3. No PHI in third-party AI training. This one is fresh and load-bearing in 2026. Many “AI-powered” tools route patient text and voice through general-purpose LLM APIs that retain data for model training by default. Ask explicitly: Is any PHI ever sent to a third-party LLM provider? If yes, are training and retention disabled via the provider’s BAA-equivalent enterprise tier? If the answer is hand-wavy, the answer is no.
4. Breach notification protocols. A real BAA specifies the breach-notification timeline (typically 60 days to the Covered Entity, who then has 60 days to notify HHS for breaches affecting 500+ individuals). The vendor should be able to walk you through their incident response plan without thinking about it.
5. Patient consent and minimum necessary. PHI collection should be limited to what is actually needed for the service. An intake tool that asks for a patient’s mother’s maiden name “just in case” is creating risk for you, not value.
Where most practices get exposed
Three patterns we see over and over:
- Email-based intake. Sending intake PDFs over standard email is not HIPAA-compliant. The fix is a portal or a secure intake link, not “we trust our patients to use Gmail responsibly.”

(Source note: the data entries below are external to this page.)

(* ===== verification/RouteWitnesses.v ===== *)
(** * Concrete inputs of the theorems on route control *)

From Stdlib Require Import String Sorting.Sorted.
From stdpp Require Import list.
From S2P Require Import Prelude Bytes Ladder RouteControl RouteStart RouteTrial RouteTraces.
From S2P Require Import RouteFlight RouteFlights BackendPolicy BackendEpisodes.

#[local] Open Scope Z_scope.

(** What the reducer only moves is a number. *)
#[local] Instance numbers : RouteData := mk_route_data Z Z Z Z Z.

(** A session on a fixed HLS rendition. *)
Definition on_hls : PlaybackSession :=
  mk_session (lit "/video/hls") (lit "hls-1")
    (mk_contract false (FixedHls 3) true (Some (ceiling P720)) (mk_enhancements false false))
    0 false (Some 7) (Some (mk_carried 2 0 (lit "aac") 2 true false 48000 16)) 5 true true 0 false
    (lit "h264") (lit "aac") 24 24 0 0 false None NewCandidate (Some 6) [] 0 None.

(** The same once the original was planned, with another subtitle. *)
Definition on_original : PlaybackSession :=
  on_hls <| ps_url := lit "/library/parts/9" |> <| ps_tsession := lit "direct" |> <| ps_cur_sub_sid := 8 |>.

(** ** Running a series *)

Fixpoint run (c : PlayerControl) (evs : list RouteEvent) : option PlayerControl :=
  match evs with
  | [] => Some c
  | ev :: evs => c ← route_step c ev; run c evs
  end.

Lemma run_steps evs : forall c c', run c evs = Some c' -> route_steps c evs c'.
Proof.
  induction evs as [|ev evs IH]; intros c c'; cbn; [intros [= ->]; constructor|].
  intros (c1 & Hs & Hr)%bind_Some. econstructor; [exact Hs|by apply IH].
Qed.

Definition reached (evs : list RouteEvent) : PlayerControl := default PLAYER_CONTROL (run PLAYER_CONTROL evs).

Fixpoint run_loads (c : PlayerControl) (minted accepted : list RouteStartAttempt) (evs : list RouteEvent) :
    option (PlayerControl * list RouteStartAttempt * list RouteStartAttempt) :=
  match evs with
  | [] => Some (c, minted, accepted)
  | ev :: evs => c' ← route_step c ev; run_loads c' (minted ++ minted_by c ev) (accepted ++ accepted_by c ev) evs
  end.

Lemma run_loads_history evs : forall before c minted accepted out,
  route_history before c minted accepted -> run_loads c minted accepted evs = Some out ->
  route_history (before ++ evs) (fst (fst out)) (snd (fst out)) (snd out).
Proof.
  induction evs as [|ev evs IH]; intros before c minted accepted out Hh; cbn; [intros [= <-]; by rewrite app_nil_r|].
  intros (c1 & Hs & Hr)%bind_Some. rewrite cons_middle, app_assoc. eapply IH; [|exact Hr].
  by econstructor.
Qed.

Fixpoint run_claims (c : PlayerControl) (last : option ClaimedRouteAction) (evs : list RouteEvent) :
    option (PlayerControl * option ClaimedRouteAction) :=
  match evs with
  | [] => Some (c, last)
  | ev :: evs => c' ← route_step c ev;
      run_claims c' (match claimed_by c ev with Some a => Some a | None => last end) evs
  end.

Lemma run_claims_history evs : forall before c last out,
  claim_history before c last -> run_claims c last evs = Some out ->
  claim_history (before ++ evs) (fst out) (snd out).
Proof.
  induction evs as [|ev evs IH]; intros before c last out Hh; cbn; [intros [= <-]; by rewrite app_nil_r|].
  intros (c1 & Hs & Hr)%bind_Some. rewrite cons_middle, app_assoc. eapply IH; [|exact Hr].
  by econstructor.
Qed.

(** ** The reducer *)

(** A worker of the first encoder, suspended; the route has another Engine when it comes back. *)
Definition playing : list RouteEvent := [Ev_install_encoder (lit "e1") None].
Definition suspended : list RouteEvent :=
  [Ev_note_seek 9000; Ev_teardown true; Ev_begin_start; Ev_prepare 1; Ev_attempt 1; Ev_settle (mk_attempt 1 1) Started].
Definition first_worker : WorkerTicket := Eval vm_compute in worker_ticket_of (reached playing).
Definition resumed : PlayerControl := Eval vm_compute in reached (playing ++ suspended).

Lemma a_revoked_worker_changes_nothing_witness :
  pc_phase resumed = Stable /\ encoder first_worker = lit "e1"
  /\ replace_active_encoder_for first_worker (lit "e2") resumed = (None, resumed)
  /\ publish_automatic_route_intent (HlsToOriginal first_worker 8000 0) resumed = (Intent_Stale, resumed).
Proof.
  split; [reflexivity|]. split; [reflexivity|].
  destruct (a_revoked_worker_changes_nothing playing (reached playing) suspended resumed) as (Hi & He & _).
  - apply run_steps. vm_compute. reflexivity.
  - apply run_steps. vm_compute. reflexivity.
  - eapply retired_later; [reflexivity|]. apply retired_now. reflexivity.
  - vm_compute. reflexivity.
  - split; [apply He|]. apply Hi. reflexivity.
Defined.

(** A start that fails, a second one, and the first one's result again. *)
Definition two_loads : list RouteEvent :=
  [Ev_begin_start; Ev_prepare 1; Ev_attempt 1; Ev_settle (mk_attempt 1 1) StartFailed; Ev_begin_start; Ev_attempt 2;
   Ev_settle (mk_attempt 1 1) Started].
Definition loads : PlayerControl * list RouteStartAttempt * list RouteStartAttempt :=
  Eval vm_compute in default (PLAYER_CONTROL, [], []) (run_loads PLAYER_CONTROL [] [] two_loads).

Lemma a_load_settles_once_witness :
  snd (fst loads) = [mk_attempt 1 1; mk_attempt 2 2] /\ snd loads = [mk_attempt 1 1] /\ NoDup (snd loads)
  /\ (mk_attempt 2 2 ∉ snd loads).
Proof.
  split; [reflexivity|]. split; [reflexivity|].
  destruct (a_load_settles_once two_loads (fst (fst loads)) (snd (fst loads)) (snd loads)) as (_ & _ & Hn & Hc).
  - apply (run_loads_history two_loads [] PLAYER_CONTROL [] []); [constructor|]. vm_compute. reflexivity.
  - split; [exact Hn|]. eapply (Hc _ Started). reflexivity.
Defined.

(** An Engine that failed is started again. *)
Definition restart : list RouteEvent :=
  [Ev_begin_start; Ev_attempt 2; Ev_settle (mk_attempt 1 1) Started; Ev_settle (mk_attempt 2 1) Started].

(** Its transaction is taken over by a recovery flight, which is refused. *)
Definition refused_recovery : list RouteEvent := [Ev_recovery_flight_start; Ev_reject 1].

Lemma a_route_opens_on_a_proven_load_witness :
  pc_phase (reached [Ev_fail]) = Failed 1 /\ pc_phase (reached (Ev_fail :: restart)) = Stable
  /\ opening (reached [Ev_fail]) restart (reached (Ev_fail :: restart))
  /\ pc_phase (reached (Ev_fail :: refused_recovery)) = Stable
  /\ opening (reached [Ev_fail]) refused_recovery (reached (Ev_fail :: refused_recovery)).
Proof.
  split; [reflexivity|]. split; [reflexivity|]. split; [|split; [reflexivity|]];
    apply a_route_opens_on_a_proven_load; first [reflexivity|apply run_steps; vm_compute; reflexivity].
Defined.
(* ===== verification/Ring.v ===== *)
(** Ring buffers: reading and writing a byte region that wraps around the end
    of an array, and the pieces (one [memcpy] or two) the queues do it in. *)
From S2P Require Import Prelude.

Section ring.
#[local] Open Scope nat_scope.
Context {A : Type}.
Implicit Types (m d : list A) (o n i j : nat).

(** Index [i] of an array of [n] cells, taken once round. *)
Definition wrap (n i : nat) : nat := if i <? n then i else i - n.

(** The [n] cells that start at [o]. *)
Definition ring_read m o n : list A := take n (drop o m ++ take o m).

(** The array after the cells that start at [o] are overwritten by [d]. *)
Definition ring_write m o d : list A :=
  if o + length d <=? length m
  then take o m ++ d ++ drop (o + length d) m
  else let k := length m - o in
       drop k d ++ drop (length d - k) (take o m) ++ take k d.

Lemma wrap_lt n i : i < n → wrap n i = i.
Proof. unfold wrap. destruct (Nat.ltb_spec i n); lia. Qed.
Lemma wrap_ge n i : n ≤ i → wrap n i = i - n.
Proof. unfold wrap. destruct (Nat.ltb_spec i n); lia. Qed.
Lemma wrap_bound n i : i < 2 * n → wrap n i < n.
Proof. unfold wrap. destruct (Nat.ltb_spec i n); lia. Qed.
Lemma wrap_mod n i : i < 2 * n → wrap n i = i mod n.
Proof.
  intros. unfold wrap. destruct (Nat.ltb_spec i n).
  - by rewrite Nat.mod_small.
  - replace i with (i - n + 1 * n) at 2 by lia.
    rewrite Nat.Div0.mod_add, Nat.mod_small; lia.
Qed.

Lemma length_ring_read m o n : n ≤ length m → length (ring_read m o n) = n.
Proof.
  intros. unfold ring_read.
  rewrite length_take, length_app, length_drop, length_take. lia.
Qed.

Lemma length_ring_write m o d :
  o ≤ length m → length d ≤ length m → length (ring_write m o d) = length m.
Proof.
  intros. unfold ring_write. destruct (Nat.leb_spec (o + length d) (length m));
    cbv zeta; repeat rewrite ?length_app, ?length_drop, ?length_take; lia.
Qed.

Lemma lookup_ring_read m o n i :
  o ≤ length m → n ≤ length m → i < n →
  ring_read m o n !! i = m !! wrap (length m) (o + i).
Proof.
  intros. unfold ring_read. rewrite lookup_take_lt by lia.
  destruct (decide (o + i < length m)).
  - rewrite wrap_lt, lookup_app_l, lookup_drop; rewrite ?length_drop; auto; lia.
  - rewrite wrap_ge, lookup_app_r, length_drop by (rewrite ?length_drop; lia).
    rewrite lookup_take_lt by lia. f_equal. lia.
Qed.

(** Position of cell [j] counted from [o]. *)
Definition ring_dist (n o j : nat) : nat := if o <=? j then j - o else j + n - o.

Lemma lookup_ring_write m o d j :
  o ≤ length m → length d ≤ length m → j < length m →
  ring_write m o d !! j =
    if ring_dist (length m) o j <? length d
    then d !! ring_dist (length m) o j else m !! j.
Proof.
  intros. unfold ring_write, ring_dist.
  destruct (Nat.leb_spec (o + length d) (length m)), (Nat.leb_spec o j); cbv zeta;
  match goal with |- context [?x <? length d] => destruct (Nat.ltb_spec x (length d)) end;
  repeat first
    [ lia
    | rewrite lookup_app_l by (rewrite ?length_app, ?length_drop, ?length_take; lia)
    | rewrite lookup_app_r by (rewrite ?length_app, ?length_drop, ?length_take; lia)
    | rewrite lookup_drop | rewrite lookup_take_lt by lia
    | rewrite length_drop | rewrite length_take
    | progress f_equal ].
Qed.

(** Splits the boolean comparisons of a goal, then closes a goal that two
    lookups agree by showing they read the same index of the same list. *)
Ltac if_free t :=
  lazymatch t with context [if _ then _ else _] => fail | _ => idtac end.

Ltac ring_cases :=
  unfold ring_dist, wrap in *;
  repeat match goal with
  | |- context [Nat.ltb ?x ?y] => if_free x; destruct (Nat.ltb_spec x y)
  | |- context [Nat.leb ?x ?y] => if_free y; destruct (Nat.leb_spec x y)
  end; try lia.

Ltac same_cell :=
  repeat first [rewrite lookup_app_l by lia | rewrite lookup_app_r by lia];
  intros;
  match goal with
  | H1 : ?a = Some ?x, H2 : ?b = Some ?y |- ?x = ?y =>
      enough (a = b) by congruence; f_equal; lia
  end.

Lemma ring_read_write m o d :
  o ≤ length m → length d ≤ length m →
  ring_read (ring_write m o d) o (length d) = d.
Proof.
  intros. apply list_eq_same_length with (length d);
    [done|by rewrite length_ring_read; rewrite ?length_ring_write|].
  intros i x y Hi. rewrite lookup_ring_read by (rewrite ?length_ring_write; lia).
  rewrite length_ring_write by lia.
  destruct (decide (o + i < length m)); rewrite ?wrap_lt, ?wrap_ge by lia;
    (rewrite lookup_ring_write by lia); ring_cases; same_cell.
Qed.

Lemma ring_read_write_disjoint m h n d :
  h < length m → n + length d ≤ length m →
  ring_read (ring_write m (wrap (length m) (h + n)) d) h n = ring_read m h n.
Proof.
  intros. assert (wrap (length m) (h + n) < length m) by (apply wrap_bound; lia).
  apply list_eq_same_length with n;
    [by rewrite length_ring_read by lia
    |by rewrite length_ring_read; rewrite ?length_ring_write; lia|].
  intros i x y Hi.
  rewrite !lookup_ring_read by (rewrite ?length_ring_write; lia).
  rewrite length_ring_write by lia.
  rewrite lookup_ring_write by (try apply wrap_bound; lia).
  ring_cases; same_cell.
Qed.

Lemma ring_read_app m o a b :
  o < length m → a + b ≤ length m →
  ring_read m o (a + b)
  = ring_read m o a ++ ring_read m (wrap (length m) (o + a)) b.
Proof.
  intros. assert (wrap (length m) (o + a) < length m) by (apply wrap_bound; lia).
  apply list_eq_same_length with (a + b);
    [by rewrite length_app, !length_ring_read; lia
    |by rewrite length_ring_read; lia|].
  intros i x y Hi. rewrite lookup_ring_read by lia.
  destruct (decide (i < a)).
  - rewrite lookup_app_l, lookup_ring_read by (rewrite ?length_ring_read; lia).
    same_cell.
  - rewrite lookup_app_r, lookup_ring_read by (rewrite ?length_ring_read; lia).
    rewrite length_ring_read by lia. ring_cases; same_cell.
Qed.

Lemma ring_write_app m o d e :
  o < length m → length d + length e ≤ length m →
  ring_write m o (d ++ e)
  = ring_write (ring_write m o d) (wrap (length m) (o + length d)) e.
Proof.
  intros. assert (wrap (length m) (o + length d) < length m) by (apply wrap_bound; lia).
  apply list_eq_same_length with (length m);
    [by rewrite !length_ring_write; rewrite ?length_ring_write; lia
    |by rewrite !length_ring_write; rewrite ?length_app; lia|].
  intros j x y Hj.
  rewrite !lookup_ring_write by (rewrite ?length_ring_write, ?length_app; lia).
  rewrite length_ring_write, length_app by lia.
  ring_cases; same_cell.
Qed.

Lemma ring_read_nil m o : ring_read m o 0 = [].
Proof. done. Qed.

Lemma ring_write_nil m o : o ≤ length m → ring_write m o [] = m.
Proof.
  intros. unfold ring_write. cbn. rewrite (proj2 (Nat.leb_le _ _)) by lia.
  by rewrite Nat.add_0_r, take_drop.
Qed.

Lemma ring_read_wrapped m n :
  ring_read m (length m) n = ring_read m 0 n.
Proof.
  unfold ring_read. rewrite drop_all, (take_ge m) by lia. cbn.
  by rewrite drop_0, app_nil_r.
Qed.

End ring.

(** * The same with the integer offsets of the code

    [o] is an offset below the size of the region, [(o + n) mod size] the
    offset [n] cells further. *)
Section zring.
Context {A : Type}.
Implicit Types (m d e : list A) (o n a b h : Z).

Definition rget m o n : list A := ring_read m (Z.to_nat o) (Z.to_nat n).
Definition rput m o d : list A := ring_write m (Z.to_nat o) d.

Lemma wrap_to_nat N o n :
  0 ≤ o < N → 0 ≤ n ≤ N →
  wrap (Z.to_nat N) (Z.to_nat o + Z.to_nat n) = Z.to_nat ((o + n) mod N).
Proof.
  intros. unfold wrap. destruct (Nat.ltb_spec (Z.to_nat o + Z.to_nat n) (Z.to_nat N)).
  - rewrite Z.mod_small; lia.
  - replace (o + n) with (o + n - N + 1 * N) by lia.
    rewrite Z.mod_add, Z.mod_small; lia.
Qed.

Lemma zlen_rget m o n : 0 ≤ n ≤ zlen m → zlen (rget m o n) = n.
Proof. unfold zlen, rget. intros. rewrite length_ring_read; lia. Qed.

Lemma zlen_rput m o d :
  0 ≤ o ≤ zlen m → zlen d ≤ zlen m → zlen (rput m o d) = zlen m.
Proof. unfold zlen, rput. intros. rewrite length_ring_write; lia. Qed.

Lemma rget_app m o a b :
  0 ≤ o < zlen m → 0 ≤ a → 0 ≤ b → a + b ≤ zlen m →
  rget m o (a + b) = rget m o a ++ rget m ((o + a) mod zlen m) b.
Proof.
  intros. unfold rget. rewrite Z2Nat.inj_add, ring_read_app; unfold zlen in *; try lia.
  rewrite <- wrap_to_nat, Nat2Z.id by lia. done.
Qed.

Lemma rput_app m o d e :
  0 ≤ o < zlen m → zlen d + zlen e ≤ zlen m →
  rput m o (d ++ e) = rput (rput m o d) ((o + zlen d) mod zlen m) e.
Proof.
  intros. unfold rput. rewrite ring_write_app; unfold zlen in *; try lia.
  rewrite <- wrap_to_nat, !Nat2Z.id by lia. done.
Qed.

(** The same two, for an offset [o'] the caller has worked out. *)
Lemma mod_once N x y :
  0 ≤ y < N → x = y ∨ x = y + N ∨ x = y - N → x mod N = y.
Proof.
  intros ? [->|[->| ->]]; [by rewrite Z.mod_small by lia| |].
  - replace (y + N) with (y + 1 * N) by lia.
    by rewrite Z.mod_add, Z.mod_small by lia.
  - replace (y - N) with (y + (-1) * N) by lia.
    by rewrite Z.mod_add, Z.mod_small by lia.
Qed.

Lemma mod_cases N x :
  0 ≤ x < 2 * N → x mod N = x ∧ x < N ∨ x mod N = x - N ∧ N ≤ x.
Proof.
  intros. destruct (Z.lt_ge_cases x N); [left|right]; split; auto; apply mod_once; lia.
Qed.

Lemma rget_app_at m o o' a b :
  0 ≤ o < zlen m → 0 ≤ o' < zlen m → o + a = o' ∨ o + a = o' + zlen m →
  0 ≤ a → 0 ≤ b → a + b ≤ zlen m →
  rget m o (a + b) = rget m o a ++ rget m o' b.
Proof.
  intros. rewrite rget_app by lia. do 2 f_equal. apply mod_once; lia.
Qed.

Lemma rget_split m o n :
  0 ≤ o < zlen m → zlen m - o ≤ n ≤ zlen m →
  rget m o n = rget m o (zlen m - o) ++ rget m 0 (n - (zlen m - o)).
Proof. intros. rewrite <- (rget_app_at m o 0) by lia. f_equal. lia. Qed.

Lemma rput_app_at m o o' d e :
  0 ≤ o < zlen m → 0 ≤ o' < zlen m →
  o + zlen d = o' ∨ o + zlen d = o' + zlen m → zlen d + zlen e ≤ zlen m →
  rput m o (d ++ e) = rput (rput m o d) o' e.
Proof.
  intros. rewrite rput_app by lia. f_equal. apply mod_once; lia.
Qed.

Lemma rget_rput m o d :
  0 ≤ o ≤ zlen m → zlen d ≤ zlen m → rget (rput m o d) o (zlen d) = d.
Proof. unfold rget, rput, zlen. intros. rewrite Nat2Z.id. apply ring_read_write; lia. Qed.

Lemma rget_rput_disjoint m h n d :
  0 ≤ h < zlen m → 0 ≤ n → n + zlen d ≤ zlen m →
  rget (rput m ((h + n) mod zlen m) d) h n = rget m h n.
Proof.
  intros. unfold rget, rput, zlen in *.
  rewrite <- wrap_to_nat, Nat2Z.id by lia.
  apply ring_read_write_disjoint; lia.
Qed.

Lemma rget_0 m o : rget m o 0 = [].
Proof. done. Qed.
Lemma rput_nil m o : 0 ≤ o ≤ zlen m → rput m o [] = m.
Proof. intros. apply ring_write_nil. unfold zlen in *. lia. Qed.

Lemma rget_end m n : rget m (zlen m) n = rget m 0 n.
Proof. unfold rget, zlen. rewrite Nat2Z.id. apply ring_read_wrapped. Qed.

(** A region that does not wrap is what one [memcpy] reads or writes. *)
Lemma mread_rget m o n :
  0 ≤ o → 0 ≤ n → o + n ≤ zlen m → mread m o n = Ok (rget m o n).
Proof.
  intros. rewrite mread_ok by done. unfold rget, ring_read, zlen in *. f_equal.
  by rewrite take_app_le by (rewrite length_drop; lia).
Qed.

Lemma mwrite_rput m o d :
  0 ≤ o → o + zlen d ≤ zlen m → mwrite m o d = Ok (rput m o d).
Proof.
  intros. rewrite mwrite_ok by done. unfold rput, ring_write, zlen in *.
  by rewrite (proj2 (Nat.leb_le _ _)) by lia.
Qed.

(** Likewise for [memcpy] from all or part of a source object. *)
Lemma memcpy_rput m o d :
  0 ≤ o → o + zlen d ≤ zlen m → memcpy m o d 0 (zlen d) = Ok (rput m o d).
Proof. intros. unfold memcpy. rewrite mread_all. by apply mwrite_rput. Qed.

Lemma memcpy_fault (m d : list A) o s n :
  0 ≤ o → zlen m < o + n → memcpy m o d s n = Fault.
Proof.
  intros. unfold memcpy, mread. destruct (in_bounds d s n) eqn:E; cbn; [|done].
  apply in_bounds_spec in E. unfold mwrite.
  destruct (in_bounds m o _) eqn:E'; [|done]. apply in_bounds_spec in E'.
  rewrite zlen_take, zlen_drop in E' by lia. lia.
Qed.

Lemma memcpy_app_l m o d e n :
  n = zlen d → 0 ≤ o → o + zlen d ≤ zlen m →
  memcpy m o (d ++ e) 0 n = Ok (rput m o d).
Proof.
  intros -> ? ?. unfold memcpy. pose proof (zlen_nonneg e).
  rewrite mread_ok by (rewrite ?zlen_app; unfold zlen; lia). cbn.
  unfold zlen at 1. rewrite Nat2Z.id, drop_0, take_app_length. by apply mwrite_rput.
Qed.

Lemma memcpy_app_r m o d e s n :
  s = zlen d → n = zlen e → 0 ≤ o → o + zlen e ≤ zlen m →
  memcpy m o (d ++ e) s n = Ok (rput m o e).
Proof.
  intros -> -> ? ?. unfold memcpy.
  rewrite mread_ok by (rewrite ?zlen_app; unfold zlen; lia). cbn.
  unfold zlen at 1 2. rewrite !Nat2Z.id, drop_app_length, take_ge by lia.
  by apply mwrite_rput.
Qed.

Lemma memcpy_len (m d m' : list A) o s n :
  memcpy m o d s n = Ok m' → zlen m' = zlen m.
Proof.
  unfold memcpy. destruct (mread d s n) as [x| |]; cbn; [|done..].
  unfold mwrite. destruct (in_bounds m o (zlen x)) eqn:E; [|done].
  apply in_bounds_spec in E. intros [= <-]. unfold zlen in *.
  rewrite !length_app, length_take, length_drop. lia.
Qed.

Lemma memcpy_not_spin (m d : list A) o s n : memcpy m o d s n ≠ Spin.
Proof.
  unfold memcpy, mread, mwrite. destruct (in_bounds d s n); cbn; [|done].
  by destruct (in_bounds m o _).
Qed.

(** A write at [o], in one piece if [left] cells remain there and else in two,
    and the read that undoes it.  After a write that ends exactly at the end of
    the array the code goes on at 0 with nothing left, which is as good. *)
Definition wrap_left m o left : Prop :=
  0 ≤ o < zlen m ∧ (left = zlen m - o ∨ o = 0 ∧ left = 0).

Lemma memcpy_wrap m o left d :
  wrap_left m o left → zlen d ≤ zlen m →
  (if zlen d <=? left then memcpy m o d 0 (zlen d)
   else m' ← memcpy m o d 0 left; memcpy m' 0 d left (zlen d - left))
  = Ok (rput m o d).
Proof.
  intros [? Hl] ?. pose proof (zlen_nonneg d). destruct (Z.leb_spec (zlen d) left).
  { apply memcpy_rput; lia. }
  destruct Hl as [-> | [-> ->]].
  - destruct (split_at d (zlen m - o)) as (d1 & d2 & -> & ? & ?); [lia|].
    rewrite zlen_app in *. rewrite memcpy_app_l by lia. cbn.
    rewrite memcpy_app_r by (rewrite ?zlen_rput; lia).
    by rewrite (rput_app_at m o 0) by lia.
  - pose proof (memcpy_app_l m 0 [] d 0) as He. pose proof (zlen_nil (A := A)).
    rewrite app_nil_l in He. rewrite He by lia. cbn. rewrite rput_nil, Z.sub_0_r by lia. apply memcpy_rput; lia.
Qed.

Lemma mread_wrap m o left n :
  wrap_left m o left → 0 ≤ n ≤ zlen m →
  (if n <=? left then mread m o n
   else d1 ← mread m o left; d2 ← mread m 0 (n - left); Ok (d1 ++ d2))
  = Ok (rget m o n).
Proof.
  intros [? Hl] ?. destruct (Z.leb_spec n left); [apply mread_rget; lia|].
  destruct Hl as [-> | [-> ->]]; rewrite !mread_rget by lia; cbn.
  - by rewrite <- rget_split by lia.
  - by rewrite Z.sub_0_r, rget_0.
Qed.

(** Forgetting the first [a] cells of a region. *)
Lemma rget_drop m o a n :
  0 ≤ o < zlen m → 0 ≤ a ≤ n → n ≤ zlen m →
  rget m ((o + a) mod zlen m) (n - a) = drop (Z.to_nat a) (rget m o n).
Proof.
  intros. replace n with (a + (n - a)) at 2 by lia. rewrite rget_app by lia.
  rewrite drop_app_length'; [done|].
  unfold rget, zlen in *. rewrite length_ring_read; lia.
Qed.

Lemma rget_take m o a n :
  0 ≤ o < zlen m → 0 ≤ a ≤ n → n ≤ zlen m →
  rget m o a = take (Z.to_nat a) (rget m o n).
Proof.
  intros. replace n with (a + (n - a)) by lia. rewrite rget_app by lia.
  rewrite take_app_length'; [done|].
  unfold rget, zlen in *. rewrite length_ring_read; lia.
Qed.

End zring.

(** Linear arithmetic over the lengths of written and read regions. *)
Ltac ring_lia :=
  autorewrite with zlen;
  repeat (rewrite zlen_rput by ring_lia);
  repeat (rewrite zlen_rget by ring_lia);
  lia.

- Shared front-desk logins. Three staff sharing one EHR login destroys your audit trail. Auditors love this one. Individual logins, immediately.
- Vendor sprawl without BAAs. Practices accumulate tools — appointment reminders, review collection, marketing platforms — and forget that any tool that touches a patient phone number or email is processing PHI-adjacent data. Audit your vendor list annually and confirm BAAs on file for each.
What to ask any intake vendor before signing
- Will you sign a BAA before we go live? (Required answer: yes.)
- Where is data stored, and is it encrypted at rest with a documented key management process?
- If your product uses AI, is PHI ever sent to a third-party model provider, and if so under what terms?
- Can you produce an access log for a specific patient if I request one?
- What is your breach notification timeline and process?
If the vendor answers all five cleanly and the BAA is on the table, you are dealing with a serious vendor. If three out of five answers are “let me check with our compliance team and get back to you,” that is your answer.
How PatientCopilot handles this
PatientCopilot signs a BAA with every paid customer. PHI is encrypted in transit (TLS 1.3) and at rest (AES-256). AI message handling uses BAA-covered enterprise model providers with training and retention disabled. Access logs are queryable per patient. Breach notification is 60 days or sooner.
We are not going to claim this makes your practice HIPAA-compliant — only your practice can do that, by combining your vendors, policies, and training into a coherent program. What we will claim is that we hold up our end of the BAA, and we will not hide behind marketing language when you ask the hard questions.